### PROBLEM TO SOLVE:
Where the records below show a line containing "(** C11. Appending", start copying; end with the line containing "has not rewritten", and copy it too.
** Opening SUPPLIED RECORDS block **
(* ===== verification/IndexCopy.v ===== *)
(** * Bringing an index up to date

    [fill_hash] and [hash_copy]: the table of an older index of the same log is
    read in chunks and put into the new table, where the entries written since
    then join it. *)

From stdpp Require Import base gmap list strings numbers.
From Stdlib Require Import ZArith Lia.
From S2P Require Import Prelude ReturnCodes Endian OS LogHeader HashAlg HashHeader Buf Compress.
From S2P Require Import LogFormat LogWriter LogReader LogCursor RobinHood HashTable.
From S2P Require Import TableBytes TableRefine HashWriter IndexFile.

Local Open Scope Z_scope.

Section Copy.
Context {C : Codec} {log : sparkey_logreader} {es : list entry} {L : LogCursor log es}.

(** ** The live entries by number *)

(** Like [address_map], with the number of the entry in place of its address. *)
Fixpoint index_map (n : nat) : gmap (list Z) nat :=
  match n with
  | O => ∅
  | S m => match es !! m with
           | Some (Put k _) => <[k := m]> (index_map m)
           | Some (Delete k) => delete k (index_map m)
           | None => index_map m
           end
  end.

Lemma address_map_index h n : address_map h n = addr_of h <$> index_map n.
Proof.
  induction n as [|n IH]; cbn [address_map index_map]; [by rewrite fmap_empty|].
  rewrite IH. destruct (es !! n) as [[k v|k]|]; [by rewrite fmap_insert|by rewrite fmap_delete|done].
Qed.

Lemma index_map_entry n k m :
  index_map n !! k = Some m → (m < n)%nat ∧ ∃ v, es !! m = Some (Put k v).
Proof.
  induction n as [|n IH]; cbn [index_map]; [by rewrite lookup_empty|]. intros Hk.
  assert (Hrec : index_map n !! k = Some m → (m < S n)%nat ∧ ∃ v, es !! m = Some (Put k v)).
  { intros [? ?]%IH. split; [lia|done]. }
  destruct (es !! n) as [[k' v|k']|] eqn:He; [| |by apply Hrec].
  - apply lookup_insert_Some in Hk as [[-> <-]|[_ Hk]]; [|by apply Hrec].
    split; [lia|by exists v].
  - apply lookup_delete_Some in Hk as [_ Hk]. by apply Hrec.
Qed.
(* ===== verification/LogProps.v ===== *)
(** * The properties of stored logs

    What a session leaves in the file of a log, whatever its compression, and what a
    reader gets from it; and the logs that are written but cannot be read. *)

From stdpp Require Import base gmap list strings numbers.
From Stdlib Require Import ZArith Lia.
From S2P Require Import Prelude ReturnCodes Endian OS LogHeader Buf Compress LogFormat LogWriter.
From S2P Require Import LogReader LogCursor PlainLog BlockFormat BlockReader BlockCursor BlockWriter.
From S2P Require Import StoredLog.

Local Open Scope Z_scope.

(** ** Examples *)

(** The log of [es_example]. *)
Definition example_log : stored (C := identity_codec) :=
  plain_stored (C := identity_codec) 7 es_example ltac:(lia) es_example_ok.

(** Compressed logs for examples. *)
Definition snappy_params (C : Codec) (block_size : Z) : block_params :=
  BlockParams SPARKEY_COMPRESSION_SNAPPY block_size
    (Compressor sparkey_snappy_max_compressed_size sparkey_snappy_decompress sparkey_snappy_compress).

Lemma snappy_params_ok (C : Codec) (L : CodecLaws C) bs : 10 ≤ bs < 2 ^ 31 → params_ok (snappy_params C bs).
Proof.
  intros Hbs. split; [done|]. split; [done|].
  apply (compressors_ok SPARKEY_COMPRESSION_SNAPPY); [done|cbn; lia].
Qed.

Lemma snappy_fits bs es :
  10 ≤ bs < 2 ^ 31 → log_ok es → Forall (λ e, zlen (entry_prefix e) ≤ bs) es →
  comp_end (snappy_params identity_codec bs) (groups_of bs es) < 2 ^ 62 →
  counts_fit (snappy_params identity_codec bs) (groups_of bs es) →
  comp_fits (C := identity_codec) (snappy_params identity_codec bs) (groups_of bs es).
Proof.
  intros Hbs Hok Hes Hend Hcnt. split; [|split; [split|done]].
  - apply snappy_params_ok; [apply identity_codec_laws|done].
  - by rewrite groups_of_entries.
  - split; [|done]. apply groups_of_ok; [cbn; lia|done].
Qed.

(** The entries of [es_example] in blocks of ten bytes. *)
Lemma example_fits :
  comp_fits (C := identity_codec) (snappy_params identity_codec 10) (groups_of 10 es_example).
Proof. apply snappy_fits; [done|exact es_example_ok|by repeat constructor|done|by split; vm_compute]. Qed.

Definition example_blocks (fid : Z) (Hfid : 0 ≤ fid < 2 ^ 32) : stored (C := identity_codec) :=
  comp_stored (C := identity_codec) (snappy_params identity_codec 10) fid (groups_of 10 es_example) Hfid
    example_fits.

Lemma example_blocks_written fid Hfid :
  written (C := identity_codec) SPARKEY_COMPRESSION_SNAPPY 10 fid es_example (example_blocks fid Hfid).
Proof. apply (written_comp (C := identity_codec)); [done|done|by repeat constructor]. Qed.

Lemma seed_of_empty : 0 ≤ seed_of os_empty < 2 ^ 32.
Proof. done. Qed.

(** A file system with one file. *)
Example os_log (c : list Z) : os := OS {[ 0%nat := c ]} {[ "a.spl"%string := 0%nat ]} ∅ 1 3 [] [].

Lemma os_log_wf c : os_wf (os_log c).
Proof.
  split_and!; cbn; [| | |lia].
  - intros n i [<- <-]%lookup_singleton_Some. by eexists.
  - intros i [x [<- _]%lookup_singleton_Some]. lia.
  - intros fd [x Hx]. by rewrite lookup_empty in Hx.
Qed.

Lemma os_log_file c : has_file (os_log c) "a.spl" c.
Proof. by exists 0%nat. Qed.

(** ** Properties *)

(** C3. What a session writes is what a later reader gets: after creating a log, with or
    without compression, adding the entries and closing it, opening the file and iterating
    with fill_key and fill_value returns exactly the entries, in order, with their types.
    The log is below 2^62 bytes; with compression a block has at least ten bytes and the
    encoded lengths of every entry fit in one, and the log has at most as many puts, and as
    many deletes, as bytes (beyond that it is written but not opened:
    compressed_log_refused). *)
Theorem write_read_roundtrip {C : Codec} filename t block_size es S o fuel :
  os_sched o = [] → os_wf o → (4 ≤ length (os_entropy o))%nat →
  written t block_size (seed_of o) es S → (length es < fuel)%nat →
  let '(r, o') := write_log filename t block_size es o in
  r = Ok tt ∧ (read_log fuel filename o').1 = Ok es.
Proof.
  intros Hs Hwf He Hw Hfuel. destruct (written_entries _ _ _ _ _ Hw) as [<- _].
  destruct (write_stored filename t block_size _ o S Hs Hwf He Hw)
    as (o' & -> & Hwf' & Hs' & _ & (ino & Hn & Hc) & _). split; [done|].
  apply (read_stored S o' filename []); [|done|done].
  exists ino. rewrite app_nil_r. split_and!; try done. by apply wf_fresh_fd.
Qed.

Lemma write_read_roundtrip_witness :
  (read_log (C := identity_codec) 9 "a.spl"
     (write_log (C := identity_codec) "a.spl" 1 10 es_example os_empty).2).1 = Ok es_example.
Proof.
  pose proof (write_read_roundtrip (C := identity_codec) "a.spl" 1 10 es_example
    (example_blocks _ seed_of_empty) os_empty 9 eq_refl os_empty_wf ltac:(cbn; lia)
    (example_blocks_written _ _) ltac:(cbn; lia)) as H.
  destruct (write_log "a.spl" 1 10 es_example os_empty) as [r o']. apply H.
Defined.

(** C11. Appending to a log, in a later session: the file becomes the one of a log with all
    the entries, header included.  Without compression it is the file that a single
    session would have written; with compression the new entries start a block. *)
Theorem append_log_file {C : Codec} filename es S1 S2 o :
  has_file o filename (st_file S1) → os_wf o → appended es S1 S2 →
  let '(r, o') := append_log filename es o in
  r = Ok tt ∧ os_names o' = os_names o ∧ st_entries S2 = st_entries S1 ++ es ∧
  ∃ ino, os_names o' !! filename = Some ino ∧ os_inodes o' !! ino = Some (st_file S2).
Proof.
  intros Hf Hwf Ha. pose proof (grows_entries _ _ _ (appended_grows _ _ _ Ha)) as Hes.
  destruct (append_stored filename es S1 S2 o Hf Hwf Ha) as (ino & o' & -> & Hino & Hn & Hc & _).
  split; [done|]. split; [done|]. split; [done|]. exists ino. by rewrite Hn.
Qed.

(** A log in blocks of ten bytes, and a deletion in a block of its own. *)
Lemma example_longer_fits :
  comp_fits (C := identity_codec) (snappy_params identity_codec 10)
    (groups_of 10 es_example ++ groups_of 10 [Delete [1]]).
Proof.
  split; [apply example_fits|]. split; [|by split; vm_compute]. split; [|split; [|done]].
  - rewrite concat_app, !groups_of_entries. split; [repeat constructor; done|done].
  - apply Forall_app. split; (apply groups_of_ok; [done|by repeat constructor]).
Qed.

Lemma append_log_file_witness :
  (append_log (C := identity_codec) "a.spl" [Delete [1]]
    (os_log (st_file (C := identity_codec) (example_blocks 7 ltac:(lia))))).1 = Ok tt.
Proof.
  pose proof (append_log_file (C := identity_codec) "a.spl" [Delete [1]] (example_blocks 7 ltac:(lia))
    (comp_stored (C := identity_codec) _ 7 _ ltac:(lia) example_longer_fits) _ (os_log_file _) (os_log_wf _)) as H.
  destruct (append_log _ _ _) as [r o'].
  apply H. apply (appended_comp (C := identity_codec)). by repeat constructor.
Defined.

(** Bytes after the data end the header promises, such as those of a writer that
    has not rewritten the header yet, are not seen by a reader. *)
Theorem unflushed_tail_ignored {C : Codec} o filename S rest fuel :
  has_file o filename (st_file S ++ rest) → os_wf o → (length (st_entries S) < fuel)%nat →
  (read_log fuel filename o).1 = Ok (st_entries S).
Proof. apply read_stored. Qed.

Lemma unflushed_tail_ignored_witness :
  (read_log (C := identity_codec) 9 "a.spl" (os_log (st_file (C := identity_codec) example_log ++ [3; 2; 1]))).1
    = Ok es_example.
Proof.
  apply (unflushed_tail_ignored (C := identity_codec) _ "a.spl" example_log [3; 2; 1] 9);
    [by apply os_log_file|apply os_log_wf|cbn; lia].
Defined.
** Closing SUPPLIED RECORDS block **
### EXERCISE RESULT:
(** C11. Appending to a log, in a later session: the file becomes the one of a log with all
    the entries, header included.  Without compression it is the file that a single
    session would have written; with compression the new entries start a block. *)
Theorem append_log_file {C : Codec} filename es S1 S2 o :
  has_file o filename (st_file S1) → os_wf o → appended es S1 S2 →
  let '(r, o') := append_log filename es o in
  r = Ok tt ∧ os_names o' = os_names o ∧ st_entries S2 = st_entries S1 ++ es ∧
  ∃ ino, os_names o' !! filename = Some ino ∧ os_inodes o' !! ino = Some (st_file S2).
Proof.
  intros Hf Hwf Ha. pose proof (grows_entries _ _ _ (appended_grows _ _ _ Ha)) as Hes.
  destruct (append_stored filename es S1 S2 o Hf Hwf Ha) as (ino & o' & -> & Hino & Hn & Hc & _).
  split; [done|]. split; [done|]. split; [done|]. exists ino. by rewrite Hn.
Qed.

(** A log in blocks of ten bytes, and a deletion in a block of its own. *)
Lemma example_longer_fits :
  comp_fits (C := identity_codec) (snappy_params identity_codec 10)
    (groups_of 10 es_example ++ groups_of 10 [Delete [1]]).
Proof.
  split; [apply example_fits|]. split; [|by split; vm_compute]. split; [|split; [|done]].
  - rewrite concat_app, !groups_of_entries. split; [repeat constructor; done|done].
  - apply Forall_app. split; (apply groups_of_ok; [done|by repeat constructor]).
Qed.

Lemma append_log_file_witness :
  (append_log (C := identity_codec) "a.spl" [Delete [1]]
    (os_log (st_file (C := identity_codec) (example_blocks 7 ltac:(lia))))).1 = Ok tt.
Proof.
  pose proof (append_log_file (C := identity_codec) "a.spl" [Delete [1]] (example_blocks 7 ltac:(lia))
    (comp_stored (C := identity_codec) _ 7 _ ltac:(lia) example_longer_fits) _ (os_log_file _) (os_log_wf _)) as H.
  destruct (append_log _ _ _) as [r o'].
  apply H. apply (appended_comp (C := identity_codec)). by repeat constructor.
Defined.

(** Bytes after the data end the header promises, such as those of a writer that
    has not rewritten the header yet, are not seen by a reader. *)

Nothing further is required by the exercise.